In what could not have been drawn up any better No. 21 is retiring after playing 21 years in the NBA, leaving a huge legacy as one of the league best ever defensive players and one of basketball’s most intense and influential competitors.
Garnett posted on his Instagram account a video on Friday that said thanks for the journey and farewell. He narrated the black and white, short video where he can be seen walking alone with sunglasses in the Target Center.
He said he never thought he would be loved so much by people.
Garnett told the Minnesota Timberwolves that he was retiring on Friday. The team is waiving the franchise icon that will allow Garnett to collect the full amount of this $8 million salary over the upcoming season. The San Antonio Spurs did the same thing with Tim Duncan, when he retired earlier this year.
Glen Taylor the owner of the Timberwolves said the organization was very proud of its association with Garnett, as we have seen him grow.
Garnett was an All-Start 15 times and the NBA MVP in 2004 when he led Minnesota to the finals of the Western Conference. He is first in the NBA in defensive rebounds for a career, third in the number of minutes played and fifth in the number of games played.

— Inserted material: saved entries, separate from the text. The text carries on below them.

Lemma copy_into_spec off n dst src :
  (off + n <= length dst)%nat -> (n <= length src)%nat ->
  copy_into off n dst src = Some (splice off (take n src) dst).
Proof.
  intros Hd Hs. unfold copy_into. rewrite copy_loop_spec by (rewrite ?length_drop; lia).
  unfold splice. rewrite drop_drop, length_take, Nat.min_l by lia. done.
Qed.

Lemma copy_out_spec off n dst src :
  (off + n <= length src)%nat -> (n <= length dst)%nat ->
  copy_out off n dst src = Some (sub off n src ++ drop n dst).
Proof.
  intros Hd Hs. unfold copy_out. by rewrite copy_loop_spec by (rewrite ?length_drop; lia).
Qed.

Section ramblk.
Context (r : ram_map) (d : mcsos_blk_device) (q : Z) (rb : mcsos_ramblk).
Context (Hrb : r !! q = Some rb) (Hd : ram_device d q rb).

(** A request accepted by the range check stays inside the storage. *)
Lemma request_bounds lba count :
  0 <= lba -> 0 < count -> lba + count <= d_block_count d ->
  0 <= lba * d_block_size d /\ 0 <= count * d_block_size d /\
  lba * d_block_size d + count * d_block_size d <= storage_size rb.
Proof. destruct Hd as (_ & _ & ? & ? & ? & ? & ?). intros. nia. Qed.

Lemma validate_ram lba count buf :
  0 <= lba -> 0 <= count ->
  mcsos_blk_validate_range (Some d) lba count (Some buf) =
    if count =? 0 then MCSOS_BLK_EINVAL
    else if lba + count <=? d_block_count d then MCSOS_BLK_OK else MCSOS_BLK_ERANGE.
Proof.
  intros Hl Hc. unfold mcsos_blk_validate_range. destruct Hd as (-> & _).
  rewrite orb_false_r. case_if; [done|]. zbool.
  destruct (Z.leb_spec (d_block_count d) lba), (Z.leb_spec (lba + count) (d_block_count d));
    try done; try lia.
  - by rewrite (proj2 (Z.ltb_ge _ _)) by lia.
  - by rewrite (proj2 (Z.ltb_lt _ _)) by lia.
Qed.

Lemma ramblk_rw_ok w lba count buf :
  0 <= lba -> 0 < count -> lba + count <= d_block_count d ->
  count * d_block_size d <= Z.of_nat (length buf) ->
  mcsos_ramblk_rw w (d_block_size d) (d_driver_data d) lba count (Some buf) r =
    Some (if w : bool
          then (MCSOS_BLK_OK, Some buf,
                <[q := put_blocks rb (d_block_size d) lba
                         (take (Z.to_nat (count * d_block_size d)) buf)]> r)
          else (MCSOS_BLK_OK,
                Some (blocks rb (d_block_size d) lba count ++
                      drop (Z.to_nat (count * d_block_size d)) buf), r)).
Proof.
  intros Hl Hc Hr Hb. pose proof (request_bounds lba count Hl Hc Hr) as (? & ? & ?).
  destruct Hd as (_ & -> & ? & ? & ? & ? & Hlen). unfold mcsos_ramblk_rw. rewrite Hrb.
  rewrite !u64_id by lia. cbv zeta.
  rewrite !(proj2 (Z.ltb_ge _ _)) by lia. cbn [orb].
  destruct w; [rewrite copy_into_spec by lia|rewrite copy_out_spec by lia]; done.
Qed.

Lemma ram_read_spec lba count buf :
  0 <= lba -> 0 <= count -> count * d_block_size d <= Z.of_nat (length buf) ->
  mcsos_blk_read (Some d) lba count (Some buf) r =
    Some (if count =? 0 then (MCSOS_BLK_EINVAL, Some buf, r)
          else if lba + count <=? d_block_count d
          then (MCSOS_BLK_OK,
                Some (blocks rb (d_block_size d) lba count ++
                      drop (Z.to_nat (count * d_block_size d)) buf), r)
          else (MCSOS_BLK_ERANGE, Some buf, r)).
Proof.
  intros Hl Hc Hb. unfold mcsos_blk_read. rewrite validate_ram by done.
  destruct (Z.eqb_spec count 0); [done|].
  destruct (Z.leb_spec (lba + count) (d_block_count d)); [|done].
  rewrite (proj1 Hd). cbn. apply (ramblk_rw_ok false); lia.
Qed.

Lemma ram_write_spec lba count buf :
  0 <= lba -> 0 <= count -> count * d_block_size d <= Z.of_nat (length buf) ->
  mcsos_blk_write (Some d) lba count (Some buf) r =
    Some (if count =? 0 then (MCSOS_BLK_EINVAL, Some buf, r)
          else if lba + count <=? d_block_count d
          then (MCSOS_BLK_OK, Some buf,
                <[q := put_blocks rb (d_block_size d) lba
                         (take (Z.to_nat (count * d_block_size d)) buf)]> r)
          else (MCSOS_BLK_ERANGE, Some buf, r)).
Proof.
  intros Hl Hc Hb. unfold mcsos_blk_write. rewrite validate_ram by done.
  destruct (Z.eqb_spec count 0); [done|].
  destruct (Z.leb_spec (lba + count) (d_block_count d)); [|done].
  rewrite (proj1 Hd). cbn. apply (ramblk_rw_ok true); lia.
Qed.

End ramblk.

Section ram_disks.
Context (devs : gmap Z mcsos_blk_device).

(** The device objects are RAM disks on different storages. *)
Definition ram_devices : Prop :=
  (forall p d, devs !! p = Some d ->
     d_ops d = Some g_ramblk_ops /\ 0 < d_block_size d < 2 ^ 32 /\ 0 < d_block_count d) /\
  (forall p1 p2 d1 d2, devs !! p1 = Some d1 -> devs !! p2 = Some d2 ->
     d_driver_data d1 = d_driver_data d2 -> p1 = p2).

Definition ram_ok (r : ram_map) : Prop :=
  forall p d, devs !! p = Some d -> exists q rb, r !! q = Some rb /\ ram_device d q rb.

(** The RAM disk behind a device pointer. *)
Definition ram_of (r : ram_map) (p : Z) : option (mcsos_blk_device * mcsos_ramblk) :=
  let* d := devs !! p in
  let* q := d_driver_data d in
  let* rb := r !! q in Some (d, rb).

Definition ram_block (r : ram_map) (p lba : Z) : list Z :=
  match ram_of r p with
  | Some (d, rb) => blocks rb (d_block_size d) lba 1
  | None => []
  end.

Lemma ram_block_eq r p d q rb lba :
  devs !! p = Some d -> ram_device d q rb -> r !! q = Some rb ->
  ram_block r p lba = blocks rb (d_block_size d) lba 1.
Proof. intros Hp (_ & Hq & _) Hr. unfold ram_block, ram_of. by rewrite Hp, Hq, Hr. Qed.

Lemma length_blocks d q rb lba count :
  ram_device d q rb -> 0 <= lba -> 0 < count -> lba + count <= d_block_count d ->
  length (blocks rb (d_block_size d) lba count) = Z.to_nat (count * d_block_size d).
Proof.
  intros Hd ? ? ?. pose proof (request_bounds d q rb Hd lba count) as Hb.
  destruct Hd as (_ & _ & _ & _ & _ & _ & Hl). apply length_sub. lia.
Qed.

Lemma put_blocks_device d q rb lba data :
  ram_device d q rb -> 0 <= lba < d_block_count d ->
  length data = Z.to_nat (d_block_size d) ->
  ram_device d q (put_blocks rb (d_block_size d) lba data).
Proof.
  intros Hd Hl Hdata. pose proof (request_bounds d q rb Hd lba 1) as Hb.
  destruct Hd as (? & ? & ? & ? & ? & ? & Hlen).
  unfold ram_device, put_blocks; simpl. rewrite length_splice by lia. done.
Qed.

(** Storing a block changes that block only. *)
Lemma blocks_put_blocks d q rb lba lba' data :
  ram_device d q rb -> 0 <= lba < d_block_count d -> 0 <= lba' < d_block_count d ->
  length data = Z.to_nat (d_block_size d) ->
  blocks (put_blocks rb (d_block_size d) lba data) (d_block_size d) lba' 1 =
    if decide (lba' = lba) then data else blocks rb (d_block_size d) lba' 1.
Proof.
  intros Hd Hl Hl' Hdata. pose proof (request_bounds d q rb Hd lba 1) as Hb.
  destruct Hd as (? & ? & Hbs & ? & ? & ? & Hlen). unfold blocks, put_blocks; cbn [storage].
  rewrite Z.mul_1_l. case_decide as E.
  - subst lba'. apply sub_splice_same; lia.
  - apply sub_splice_other; [lia|].
    assert (lba' * d_block_size d + d_block_size d <= lba * d_block_size d \/
            lba * d_block_size d + d_block_size d <= lba' * d_block_size d) by nia.
    assert (0 <= lba' * d_block_size d) by nia. lia.
Qed.

Lemma ram_write_block r p d lba buf :
  ram_devices -> ram_ok r -> devs !! p = Some d ->
  0 <= lba < d_block_count d -> length buf = Z.to_nat (d_block_size d) ->
  exists r', mcsos_blk_write (Some d) lba 1 (Some buf) r =
      Some (MCSOS_BLK_OK, Some buf, r') /\
    ram_ok r' /\
    forall p' d' lba', devs !! p' = Some d' -> 0 <= lba' < d_block_count d' ->
      ram_block r' p' lba' =
        if decide (p' = p /\ lba' = lba) then buf else ram_block r p' lba'.
Proof.
  intros (_ & Hinj) Hr Hp Hl Hbuf. destruct (Hr p d Hp) as (q & rb & Hq & Hd).
  assert (0 < d_block_size d < 2 ^ 32) by apply Hd.
  eexists. split; [rewrite (ram_write_spec r d q rb Hq Hd) by lia|].
  { rewrite (proj2 (Z.leb_le _ _)) by lia. rewrite Z.mul_1_l, take_ge by lia. done. }
  assert (forall p' d' q' rb', devs !! p' = Some d' -> ram_device d' q' rb' -> p' <> p ->
            q' <> q) as Hne.
  { intros p' d' q' rb' Hp' (_ & Hq' & _) Hpp ->. apply Hpp.
    apply (Hinj p' p d' d); [done..|]. rewrite Hq'. symmetry. apply Hd. }
  assert (ram_device d q (put_blocks rb (d_block_size d) lba buf))
    by (by apply put_blocks_device).
  split.
  - intros p' d' Hp'. destruct (decide (p' = p)) as [->|Hpp].
    { simplify_eq. exists q, (put_blocks rb (d_block_size d) lba buf).
      by rewrite lookup_insert_eq. }
    destruct (Hr p' d' Hp') as (q' & rb' & Hq' & Hd'). exists q', rb'.
    rewrite lookup_insert_ne; [done|]. by apply not_eq_sym, (Hne p' d' q' rb').
  - intros p' d' lba' Hp' Hl'. destruct (decide (p' = p)) as [->|Hpp].
    { simplify_eq. rewrite (ram_block_eq r p d q rb) by done.
      rewrite (ram_block_eq _ p d q (put_blocks rb (d_block_size d) lba buf))
        by (done || apply lookup_insert_eq).
      erewrite blocks_put_blocks by done.
      destruct (decide (lba' = lba)); [by rewrite decide_True|].
      by rewrite decide_False by tauto. }
    rewrite decide_False by tauto. destruct (Hr p' d' Hp') as (q' & rb' & Hq' & Hd').
    rewrite !(ram_block_eq _ p' d' q' rb'); try done.
    rewrite lookup_insert_ne; [done|]. by apply not_eq_sym, (Hne p' d' q' rb').
Qed.

#[program] Definition ram_view (H : ram_devices) : BlkView devs :=
  {| disk_ok := ram_ok; disk_block := ram_block |}.
Next Obligation. intros (H & _) p d Hp. apply H in Hp. lia. Qed.
Next Obligation.
  intros _ r p d lba Hr Hp Hl. simpl in *. destruct (Hr p d Hp) as (q & rb & Hq & Hd).
  erewrite ram_block_eq, length_blocks by (done || lia). f_equal. lia.
Qed.

Lemma ramblk_disk (H : ram_devices) : @BlkDisk devs (ram_view H).
Proof.
  split.
  - intros r p d lba buf Hr Hp Hl Hb. simpl in *.
    destruct (Hr p d Hp) as (q & rb & Hq & Hd).
    assert (0 < d_block_size d < 2 ^ 32) by apply Hd.
    rewrite (ram_read_spec r d q rb Hq Hd) by lia. erewrite ram_block_eq by done.
    rewrite (drop_ge buf), app_nil_r by lia.
    destruct (Z.ltb_spec lba (d_block_count d)), (Z.leb_spec (lba + 1) (d_block_count d));
      (done || lia).
  - intros r p d lba buf. by apply ram_write_block.
  - destruct H as (H & _). intros r p d lba buf Hp Hl. destruct (H p d Hp) as (Ho & _ & _).
    unfold mcsos_blk_write, mcsos_blk_validate_range. rewrite Ho.
    by rewrite (proj2 (Z.leb_le _ _)) by lia.
Qed.

End ram_disks.

(** ** The cache *)

(** The block a valid entry holds. *)
Definition key_of (e : mcsos_bcache_entry) : option (Z * Z) :=
  if e_valid e then let* p := e_dev e in Some (p, e_lba e) else None.

Lemma key_of_Some e p lba :
  key_of e = Some (p, lba) <-> e_valid e = true /\ e_dev e = Some p /\ e_lba e = lba.
Proof.
  unfold key_of. destruct (e_valid e), (e_dev e); split; intros; naive_solver.
Qed.

Section cache.
Context (devs : gmap Z mcsos_blk_device) `{!BlkView devs}.

(** Contents of all the devices, by device pointer and block number. *)
Abbreviation contents := (Z -> Z -> list Z).

Implicit Types (D : contents) (s : bc_state) (e : mcsos_bcache_entry).

Definition in_range (p lba : Z) : Prop :=
  exists d, devs !! p = Some d /\ 0 <= lba < d_block_count d.

(** An entry holds a block of a device of the cache's block size, and that
    block's current contents. *)
Record entry_ok (bs : Z) D (e : mcsos_bcache_entry) : Prop := {
  eo_length : length (e_data e) = Z.to_nat bs;
  eo_valid : e_valid e = true -> exists p d,
    e_dev e = Some p /\ devs !! p = Some d /\ d_block_size d = bs /\
    0 <= e_lba e < d_block_count d /\ e_data e = D p (e_lba e)
}.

Garnett, who is 40, put the Minnesota Timberwolves on the map when he turned a hapless franchise into an annual playoff contender.
Later in his career, he helped the Boston Celtics return to glory by winning an NBA championship back in 2008.
Boston Celtics co-owner Wyc Grousbeck said that the moment Garnett arrived in Boston he knew the team would reach the NBA finals due to Garnett being a relentless competitor and an excellent teammate.
Garnett entered the NBA out of high school back in 1995. He was the first player that did that in 20 years. His move helped open the door for high school players to follow such as Kobe Bryant, Tracy McGrady and LeBron James.
However, the league shortly thereafter instituted a new rule that required players to be a year removed from high school prior to being eligible for the NBA draft.